• [Exercise prompt] When you reach the line containing "as [_ Hsorted]." in the entries below, start writing out each line exactly, and stop after the line containing "termo_aceite = SInt 1".

=== Section Start ===

Lemma resource_nonneg (df : list Rec.t) (row : Stats.t) :
  In row (product_stats df) ->
  (forall r, In r df -> Rec.product_name r = Stats.product_name row ->
             costs_nonneg_quantity_positive r = true) ->
  is_nonneg (Stats.resource row) = true.
Proof.
  intros Hin Hall.
  destruct (In_product_stats df row Hin) as [Hrow [r0 [Hr0 Hn0]]].
  set (k := Stats.product_name row) in *.
  assert (Hg : group df k <> []).
  { intro E. assert (Hi : In r0 (group df k)) by (apply In_group; auto).
    rewrite E in Hi. contradiction. }
  assert (Hcells : forall r, In r (group df k) ->
            costs_nonneg_quantity_positive r = true).
  { intros r Hr. apply In_group in Hr. destruct Hr. now apply Hall. }
  assert (Hnn : forall (col : Rec.t -> num),
            (forall r, costs_nonneg_quantity_positive r = true ->
                       is_nonneg (col r) = true) ->
            is_nonneg (agg_mean col (group df k)) = true).
  { intros col Hcol. unfold agg_mean. apply mean_nonneg.
    - destruct (group df k); [contradiction | discriminate].
    - apply Forall_forall. intros v Hv. apply in_map_iff in Hv.
      destruct Hv as [r [<- Hr]]. apply Hcol. now apply Hcells. }
  assert (Hpos : is_positive (agg_mean Rec.actual_quantity (group df k))
                 = true).
  { unfold agg_mean. apply mean_positive.
    - destruct (group df k); [contradiction | discriminate].
    - apply Forall_forall. intros v Hv. apply in_map_iff in Hv.
      destruct Hv as [r [<- Hr]]. specialize (Hcells r Hr).
      unfold costs_nonneg_quantity_positive in Hcells.
      now repeat (apply andb_true_iff in Hcells; destruct Hcells as [Hcells ?]). }
  rewrite Hrow. cbn [stats_row Stats.resource]. unfold resource_cost.
  repeat first [ apply add_nonneg | apply div_nonneg_positive
               | apply mul_nonneg | exact Hpos ];
    apply Hnn; intros r Hr; unfold costs_nonneg_quantity_positive in Hr;
    repeat (apply andb_true_iff in Hr; destruct Hr as [Hr ?]); assumption.
Qed.

(** When every order of a product has usage and cost cells that are
    non-negative numbers of safe magnitude, and an actual quantity that
    is a number from 1 up to the safe magnitude, the product's
    [resource] is a non-negative number: neither NaN nor infinite.  (The
    bounds are what keeps the notebook's float64 products and quotients
    from overflowing to inf; the exact arithmetic of this model needs
    only the signs.) *)
Theorem resource_nonneg_for_quantity_at_least_one (df : list Rec.t)
  (row : Stats.t) :
  In row (product_stats df) ->
  (forall r, In r df -> Rec.product_name r = Stats.product_name row ->
             costs_and_quantity_in_range r = true) ->
  is_nonneg (Stats.resource row) = true.
Proof.
  intros Hin Hall. apply (resource_nonneg df row Hin).
  intros r Hr Hn. apply costs_in_range_nonneg. now apply Hall.
Qed.

Lemma resource_nonneg_for_quantity_at_least_one_witness :
  is_nonneg (Stats.resource (stats_row sample_orders "Bolt")) = true.
Proof.
  apply (resource_nonneg_for_quantity_at_least_one sample_orders).
  - right; left; reflexivity.
  - intros r [<-|[<-|[<-|[<-|[]]]]] E; try discriminate E;
      vm_compute; reflexivity.
Defined.

(** ** The scoring cell: rows, order and range *)

(** The scorer returns one row per product of the table, each with the
    product's own name, profit, time and resource: the rows are those of
    the table, reordered, with the score added. *)
Theorem scorer_keeps_products_and_metrics (sort_values : sorter)
  (product_stats : list Stats.t) (w_t w_r : num) :
  sorts_by_score_desc sort_values ->
  let out := compute_product_scores sort_values product_stats w_t w_r in
  Permutation (map metrics_of_scored out)
              (map metrics_of_stats product_stats) /\
  List.length out = List.length product_stats.
Proof.
  intros Hsort out. subst out. unfold compute_product_scores.
  set (rows := map select_scored (work_frame product_stats w_t w_r)).
  destruct (Hsort rows) as [Hperm _].
  assert (Hrows : map metrics_of_scored rows =
                  map metrics_of_stats product_stats).
  { unfold rows, work_frame. rewrite !map_map. reflexivity. }
  split.
  - rewrite <- Hrows. now apply Permutation_map.
  - rewrite (Permutation_length Hperm). unfold rows, work_frame.
    now rewrite !length_map.
Qed.

Lemma scorer_keeps_products_and_metrics_witness :
  List.length (compute_product_scores sort_values_stable
                 (product_stats sample_orders) one (ofZ 2)) = 3%nat.
Proof.
  exact (proj2 (scorer_keeps_products_and_metrics sort_values_stable
                  (product_stats sample_orders) one (ofZ 2)
                  sort_values_stable_contract)).
Defined.

(** The first row of the output has the best score: no row with a
    numeric score has a larger one, and if any row has a numeric score
    then so has the first. *)
Theorem first_row_has_best_score (sort_values : sorter)
  (product_stats : list Stats.t) (w_t w_r : num)
  (top : Scored.t) (rest : list Scored.t) (r : Scored.t) :
  sorts_by_score_desc sort_values ->
  compute_product_scores sort_values product_stats w_t w_r = top :: rest ->
  In r (top :: rest) ->
  isnan (Scored.score r) = false ->
  isnan (Scored.score top) = false /\
  le (Scored.score r) (Scored.score top).
Proof.
  intros Hsort Hout Hin Hr. unfold compute_product_scores in Hout.
  destruct (Hsort (map select_scored (work_frame product_stats w_t w_r)))
    as [_ Hsorted].
  rewrite Hout in Hsorted. inversion Hsorted as [|? ? _ Hall]; subst.
  destruct Hin as [<-|Hin].
  - split; [assumption | now apply leb_refl].
  - rewrite Forall_forall in Hall. specialize (Hall r Hin).
    unfold row_before, score_before in Hall. rewrite Hr in Hall.
    simpl in Hall. apply andb_true_iff in Hall. destruct Hall as [Ht Hle].
    split; [now apply negb_true_iff | exact Hle].
Qed.
(** X15. A record that comes from the form has the consent flag stored
    as 1, and text (never NULL) in every TEXT column but the photo:
    whatever the run of the component, if the server stores a registration
    the component sent, the new row is like that. *)
Theorem form_records_have_consent (events : list Event) (data : Payload)
    (env : Env) (d d' : Db) (i : Z) :
  In data (submissions (snd (run toLowerCase initial_app events))) ->
  post_register env d data = (json (Registered i), d') ->
  exists r,
    rows d' = (rows d ++ [r])%list
    /\ id r = i
    /\ field_of r termo_aceite = SInt 1
    /\ forall c, affinity c = AffText -> c <> foto_url -> exists s, field_of r c = SText s.
Proof.
  intros Hin Hreg.
  pose proof (run_submissions toLowerCase events initial_app initial_app_ok) as Hall.
  rewrite Forall_forall in Hall. destruct (Hall data Hin) as [Hc Hshape].
  pose proof (proj1 (bindable_fields data (form_shaped_bindable data Hshape)))
    as Hscalar.
  destruct Hshape as (Hstr & _ & _).
  destruct (post_register_scalar_inv _ _ _ _ _ Hscalar Hreg)
    as [(j & Hj & -> & _)|(m & Hm & _)]; [|discriminate].
  injection Hj as <-.
  exists (new_row i data (now env)).
  refine (conj eq_refl (conj eq_refl (conj _ _))).
  - rewrite field_of_new_row. unfold stored, arg. rewrite Hc. reflexivity.
  - intros c Ha Hp. rewrite field_of_new_row. unfold stored. rewrite Ha.
    assert (Hne : c <> termo_aceite) by (intros ->; discriminate).
    destruct (Hstr c Hne Hp) as [s Hs].
    exists s. unfold arg. destruct c; try (rewrite Hs; reflexivity). contradiction.
Qed.

(** X16. The success screen and the store agree. On the last step, with
    consent given and nothing pending, pressing the forward button sends
    the form data; if the server stores them the component shows the
    success view, and if the server refuses the component is back in the
    state it was in (the data entered are kept, the view is still the
    form) and alerts "Erro ao cadastrar: " followed by the server's
    message, the database unchanged. *)
Theorem submit_round_outcome (env : Env) (app : App) (d : Db) :
  view app = FormView ->
  step app = 5 ->
  loading app = false ->
  renders toLowerCase app = true ->
  truthy (formData app termo_aceite) = true ->
  (forall i d', post_register env d (formData app) = (json (Registered i), d') ->
     submit_round toLowerCase env app d = (with_view app SuccessView, [], d'))
  /\ (forall message,
        post_register env d (formData app) = (error_envelope message, d) ->
        submit_round toLowerCase env app d
        = (app, [Alert ("Erro ao cadastrar: " ++ message)], d)).
Proof.
  intros Hv Hs Hl Hr Ht.
  assert (Hclick : react toLowerCase app ClickNext
                   = (with_loading app true, [Send (PostRegister (formData app))])).
  { cbn [react]. rewrite Hv, Hr. unfold next_disabled. rewrite Hl, Hs, Ht. reflexivity. }
  split.
  - intros i d' Hreg. unfold submit_round. rewrite Hclick. cbn [handle]. rewrite Hreg.
    cbn. destruct app; cbn in *; subst. reflexivity.
  - intros message Hreg. unfold submit_round. rewrite Hclick. cbn [handle]. rewrite Hreg.
    cbn. destruct app; cbn in *; subst. reflexivity.
Qed.

Lemma includes_empty (s : string) : includes s "" = true.
Proof. destruct s; reflexivity. Qed.

Lemma filter_athletes_empty_term (l : list Row) :
  toLowerCase "" = "" ->
  (forall a, In a l -> exists s, json_field a nome_completo = JsString s) ->
  filter_athletes toLowerCase "" l = Returned l.
Proof.
  intros Hlow. induction l as [|a l IH]; intros Hnames; [reflexivity|].
  cbn [filter_athletes].
  destruct (Hnames a (or_introl eq_refl)) as [s Hn].
  unfold matches. rewrite Hn, Hlow, includes_empty. cbn [bind].
  rewrite IH; [reflexivity|].
  intros x Hx. apply Hnames. now right.
Qed.

(** X17. An empty search box hides nobody: with the empty search term
    (lower-casing the empty text gives the empty text) the admin table
    shows every athlete of the list, in the order of the list, provided
    each has a string for a name. *)
Theorem empty_search_shows_all (app : App) (l : list Row) :
  toLowerCase "" = "" ->
  athletes app = Athletes l ->
  searchTerm app = "" ->
  (forall a, In a l -> exists s, json_field a nome_completo = JsString s) ->
  filteredAthletes toLowerCase app = Returned l.
Proof.
  intros Hlow Ha Hs Hnames. unfold filteredAthletes. rewrite Ha, Hs.
  apply filter_athletes_empty_term; assumption.
Qed.

Lemma filter_athletes_strings (term : string) (l : list Row) :
  (forall a, In a l ->
     (exists s, json_field a nome_completo = JsString s)
     /\ (exists s, json_field a cpf = JsString s)) ->
  filter_athletes toLowerCase term l = Returned (filter (shown toLowerCase term) l).
Proof.
  induction l as [|a l IH]; intros H; [reflexivity|]. cbn [filter_athletes filter].
  destruct (H a (or_introl eq_refl)) as [[n Hn] [c Hc]].
  assert (Hm : matches toLowerCase term a = Returned (shown toLowerCase term a)).
  { unfold shown, matches. rewrite Hn, Hc.
    destruct (includes (toLowerCase n) (toLowerCase term)); reflexivity. }
  rewrite Hm. cbn [bind]. rewrite IH; [reflexivity|].
  intros x Hx. apply H. now right.
Qed.

(** X18. The search never fails on what the server lists. For a table
    whose rows have the declared shape (as every table the server builds
    has), the list the component receives can be filtered with any search
    term: the render does not throw, and the table shows, in list order,
    exactly the athletes whose lower-cased name contains the lower-cased
    term or whose [cpf] contains the term. *)
Theorem search_works_on_listing (env : Env) (d : Db) (app : App) :
  table_typed d ->
  fault env = None ->
  athletes app = body (fst (get_athletes env d)) ->
  exists l,
    athletes app = Athletes l
    /\ Permutation l (rows d)
    /\ filteredAthletes toLowerCase app
       = Returned (filter (shown toLowerCase (searchTerm app)) l)
    /\ renders toLowerCase app = true
    /\ forall a n c,
         In a l -> json_field a nome_completo = JsString n -> json_field a cpf = JsString c ->
         shown toLowerCase (searchTerm app) a
         = (includes (toLowerCase n) (toLowerCase (searchTerm app))
            || includes c (searchTerm app))%bool.
Proof.
  intros Ht Hf Ha.
  destruct (list_sorted_result env d Hf) as (l & Hl & Hperm).
  rewrite Hl in Ha. cbn in Ha. exists l.
  assert (Hfil : filteredAthletes toLowerCase app
                 = Returned (filter (shown toLowerCase (searchTerm app)) l)).
  { unfold filteredAthletes. rewrite Ha. apply filter_athletes_strings.
    intros a Hin. apply (Permutation_in _ Hperm) in Hin.
    unfold table_typed in Ht. rewrite Forall_forall in Ht. specialize (Ht a Hin).
    pose proof (Ht nome_completo) as Hn. pose proof (Ht cpf) as Hc.
    unfold column_typed in Hn, Hc. cbn [affinity not_null] in Hn, Hc.
    unfold json_field. split.
    - destruct Hn as [[Hd _]|[s ->]]; [discriminate|]. exists s. reflexivity.
    - destruct Hc as [[Hd _]|[s ->]]; [discriminate|]. exists s. reflexivity. }
  refine (conj Ha (conj Hperm (conj Hfil (conj _ _)))).
  - unfold renders. rewrite Hfil. reflexivity.
  - intros a n c _ Hn Hc. unfold shown, matches. rewrite Hn, Hc.
    destruct (includes (toLowerCase n) (toLowerCase (searchTerm app))); reflexivity.
Qed.

(** X19. A failed listing breaks the page. The component stores the body
    of the answer to GET /api/athletes without looking at the status; when
    the store call throws, that body is the error envelope, not an array,
    and the next render throws at [athletes.filter]. *)
Theorem failed_listing_breaks_render (env : Env) (d : Db) (app : App) (message : string) :
  fault env = Some message ->
  filteredAthletes toLowerCase
    (fst (react toLowerCase app (FetchSettled (Some (fst (get_athletes env d))))))
  = Thrown "athletes.filter is not a function"
  /\ renders toLowerCase
       (fst (react toLowerCase app (FetchSettled (Some (fst (get_athletes env d))))))
     = false.
Proof.
  intros Hf. unfold get_athletes, select_athletes, driver. rewrite Hf.
  split; reflexivity.
Qed.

=== Section End ===

• [Task response]
    as [_ Hsorted].
  rewrite Hout in Hsorted. inversion Hsorted as [|? ? _ Hall]; subst.
  destruct Hin as [<-|Hin].
  - split; [assumption | now apply leb_refl].
  - rewrite Forall_forall in Hall. specialize (Hall r Hin).
    unfold row_before, score_before in Hall. rewrite Hr in Hall.
    simpl in Hall. apply andb_true_iff in Hall. destruct Hall as [Ht Hle].
    split; [now apply negb_true_iff | exact Hle].
Qed.
(** X15. A record that comes from the form has the consent flag stored
    as 1, and text (never NULL) in every TEXT column but the photo:
    whatever the run of the component, if the server stores a registration
    the component sent, the new row is like that. *)
Theorem form_records_have_consent (events : list Event) (data : Payload)
    (env : Env) (d d' : Db) (i : Z) :
  In data (submissions (snd (run toLowerCase initial_app events))) ->
  post_register env d data = (json (Registered i), d') ->
  exists r,
    rows d' = (rows d ++ [r])%list
    /\ id r = i
    /\ field_of r termo_aceite = SInt 1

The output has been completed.